Task objective -
The lines needed are those from the start of the records through the line holding "snd (check_mot_data_quality today S1) = mot_quality_failed", each copied exactly.

---------- Records for the exercise

(** C8. In a run of the DAG, each quality check sends the run to its
    [*_quality_failed] task when its verdict is FAIL and to the next stage
    otherwise (PASS or WARNING); after a FAIL only the failed task and the
    end task run: no later collection or quality check does. *)
Theorem quality_fail_aborts (today : Date)
    (collect_mot collect_rain collect_day_type : Store -> Store) (S : Store) :
  let S1 := collect_mot S in
  let q1 := mot_quality_report today S1 in
  let S2 := collect_rain S1 in
  let q2 := rain_quality_report today (Some q1) S2 in
  let S3 := collect_day_type S2 in
  let q3 := day_type_quality_report today (Some q1) S3 in
  let r := run_dag today collect_mot collect_rain collect_day_type S in
  if decide (mot_status q1 = FAIL) then
    snd (check_mot_data_quality today S1) = mot_quality_failed
    /\ ran r = [start_weekly_data_collection; collect_mot_transport_data;
                mot_quality_check; mot_quality_failed; end_weekly_data_collection]
  else
    snd (check_mot_data_quality today S1) = collect_rain_weather_data
    /\ if decide (rain_status q2 = FAIL) then
         snd (check_rain_data_quality today (Some q1) S2) = rain_quality_failed
         /\ ran r = [start_weekly_data_collection; collect_mot_transport_data;
                     mot_quality_check; collect_rain_weather_data; rain_quality_check;
                     rain_quality_failed; end_weekly_data_collection]
       else
         snd (check_rain_data_quality today (Some q1) S2) = collect_day_type_data
         /\ if decide (dtq_status q3 = FAIL) then
              snd (check_day_type_data_quality today (Some q1) S3)
              = day_type_quality_failed
              /\ ran r = [start_weekly_data_collection; collect_mot_transport_data;
                          mot_quality_check; collect_rain_weather_data;
                          rain_quality_check; collect_day_type_data;
                          day_type_quality_check; day_type_quality_failed;
                          end_weekly_data_collection]
            else
              snd (check_day_type_data_quality today (Some q1) S3)
              = final_quality_validation
              /\ ran r = [start_weekly_data_collection; collect_mot_transport_data;
                          mot_quality_check; collect_rain_weather_data;
                          rain_quality_check; collect_day_type_data;
                          day_type_quality_check; final_quality_validation;
                          pipeline_success; end_weekly_data_collection].
Proof.
  intros S1 q1 S2 q2 S3 q3 r. subst r.
  unfold run_dag. rewrite schedule_stages.
  set (step' := step today collect_mot collect_rain collect_day_type).
  rewrite fold_left_app.
  assert (H1 : fold_left step'
                 [start_weekly_data_collection; collect_mot_transport_data;
                  mot_quality_check] (mkRunState S None None None [])
               = mkRunState S1 (Some q1) None None
                   (branch_states mot_quality_check
                      (if decide (mot_status q1 = FAIL)
                       then mot_quality_failed else collect_rain_weather_data)
                      [(collect_mot_transport_data, success);
                       (start_weekly_data_collection, success)])) by reflexivity.
  rewrite H1. clear H1.
  unfold check_mot_data_quality. cbn [snd]. fold q1.
  subst q2 q3. clearbody q1.
  destruct (decide (mot_status q1 = FAIL)) as [E1 | E1].
  { split; reflexivity. }
  split; [reflexivity |].
  set (q2 := rain_quality_report today (Some q1) S2).
  set (q3 := day_type_quality_report today (Some q1) S3).
  rewrite fold_left_app.
  assert (H2 : fold_left step'
                 [mot_quality_failed; collect_rain_weather_data; rain_quality_check]
                 (mkRunState S1 (Some q1) None None
                    (branch_states mot_quality_check collect_rain_weather_data
                       [(collect_mot_transport_data, success);
                        (start_weekly_data_collection, success)]))
               = mkRunState S2 (Some q1) (Some q2) None
                   (branch_states rain_quality_check
                      (if decide (rain_status q2 = FAIL)
                       then rain_quality_failed else collect_day_type_data)
                      [(collect_rain_weather_data, success);
                       (mot_quality_failed, skipped);
                       (mot_quality_check, success);
                       (collect_mot_transport_data, success);
                       (start_weekly_data_collection, success)])) by reflexivity.
  rewrite H2. clear H2.
  unfold check_rain_data_quality. cbn [snd]. fold q2.
  subst q3. clearbody q2.
  destruct (decide (rain_status q2 = FAIL)) as [E2 | E2].
  { split; reflexivity. }
  split; [reflexivity |].
  set (q3 := day_type_quality_report today (Some q1) S3).
  rewrite fold_left_app.
  assert (H3 : fold_left step'
                 [rain_quality_failed; collect_day_type_data; day_type_quality_check]
                 (mkRunState S2 (Some q1) (Some q2) None
                    (branch_states rain_quality_check collect_day_type_data
                       [(collect_rain_weather_data, success);
                        (mot_quality_failed, skipped);
                        (mot_quality_check, success);
                        (collect_mot_transport_data, success);
                        (start_weekly_data_collection, success)]))
               = mkRunState S3 (Some q1) (Some q2) (Some q3)
                   (branch_states day_type_quality_check
                      (if decide (dtq_status q3 = FAIL)
                       then day_type_quality_failed else final_quality_validation)
                      [(collect_day_type_data, success);
                       (rain_quality_failed, skipped);
                       (rain_quality_check, success);
                       (collect_rain_weather_data, success);
                       (mot_quality_failed, skipped);
                       (mot_quality_check, success);
                       (collect_mot_transport_data, success);
                       (start_weekly_data_collection, success)])) by reflexivity.
  rewrite H3. clear H3.
  unfold check_day_type_data_quality. cbn [snd]. fold q3.
  clearbody q3.
  destruct (decide (dtq_status q3 = FAIL)) as [E3 | E3]; split; reflexivity.
Qed.
(** Bitwise or of two numbers with disjoint bits is their sum. *)
Lemma lor_disjoint_add (lo hi k : Z) :
  0 <= k -> 0 <= lo < 2 ^ k -> Z.lor lo (hi * 2 ^ k) = lo + hi * 2 ^ k.
Proof.
  intros Hk Hlo.
  assert (Hland : Z.land lo (hi * 2 ^ k) = 0).
  { apply Z.bits_inj'. intros i Hi.
    rewrite Z.land_spec, Z.bits_0.
    destruct (Z.ltb_spec i k).
    - rewrite Z.mul_pow2_bits_low by lia. apply andb_false_r.
    - rewrite <- (Z.mod_small lo (2 ^ k)) by lia.
      rewrite Z.mod_pow2_bits_high by lia. reflexivity. }
  rewrite <- Z.lxor_lor by assumption.
  symmetry. apply Z.add_nocarry_lxor. assumption.
Qed.

(** [x & ~(2^u - 1)] clears the low [u] bits. *)
Lemma land_lnot_ones (x u : Z) :
  0 <= u -> Z.land x (Z.lnot (2 ^ u - 1)) = 2 ^ u * (x / 2 ^ u).
Proof.
  intros Hu.
  rewrite <- Z.ldiff_land.
  replace (2 ^ u - 1) with (Z.ones u) by (rewrite Z.ones_equiv; lia).
  rewrite Z.ldiff_ones_r by assumption.
  rewrite Z.shiftr_div_pow2, Z.shiftl_mul_pow2 by assumption. lia.
Qed.

End IntFacts.

(** * Facts about bytes *)

Section ByteFacts.

Lemma below_forallb (n : nat) (P : Z -> bool) :
  forallb P (map Z.of_nat (seq 0 n)) = true ->
  forall b, 0 <= b < Z.of_nat n -> P b = true.
Proof.
  intros H b Hb. rewrite forallb_forall in H. apply H.
  apply in_map_iff. exists (Z.to_nat b). split; [ lia | ].
  apply in_seq. lia.
Qed.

--------------------

Expected answer -
(** C8. In a run of the DAG, each quality check sends the run to its
    [*_quality_failed] task when its verdict is FAIL and to the next stage
    otherwise (PASS or WARNING); after a FAIL only the failed task and the
    end task run: no later collection or quality check does. *)
Theorem quality_fail_aborts (today : Date)
    (collect_mot collect_rain collect_day_type : Store -> Store) (S : Store) :
  let S1 := collect_mot S in
  let q1 := mot_quality_report today S1 in
  let S2 := collect_rain S1 in
  let q2 := rain_quality_report today (Some q1) S2 in
  let S3 := collect_day_type S2 in
  let q3 := day_type_quality_report today (Some q1) S3 in
  let r := run_dag today collect_mot collect_rain collect_day_type S in
  if decide (mot_status q1 = FAIL) then
    snd (check_mot_data_quality today S1) = mot_quality_failed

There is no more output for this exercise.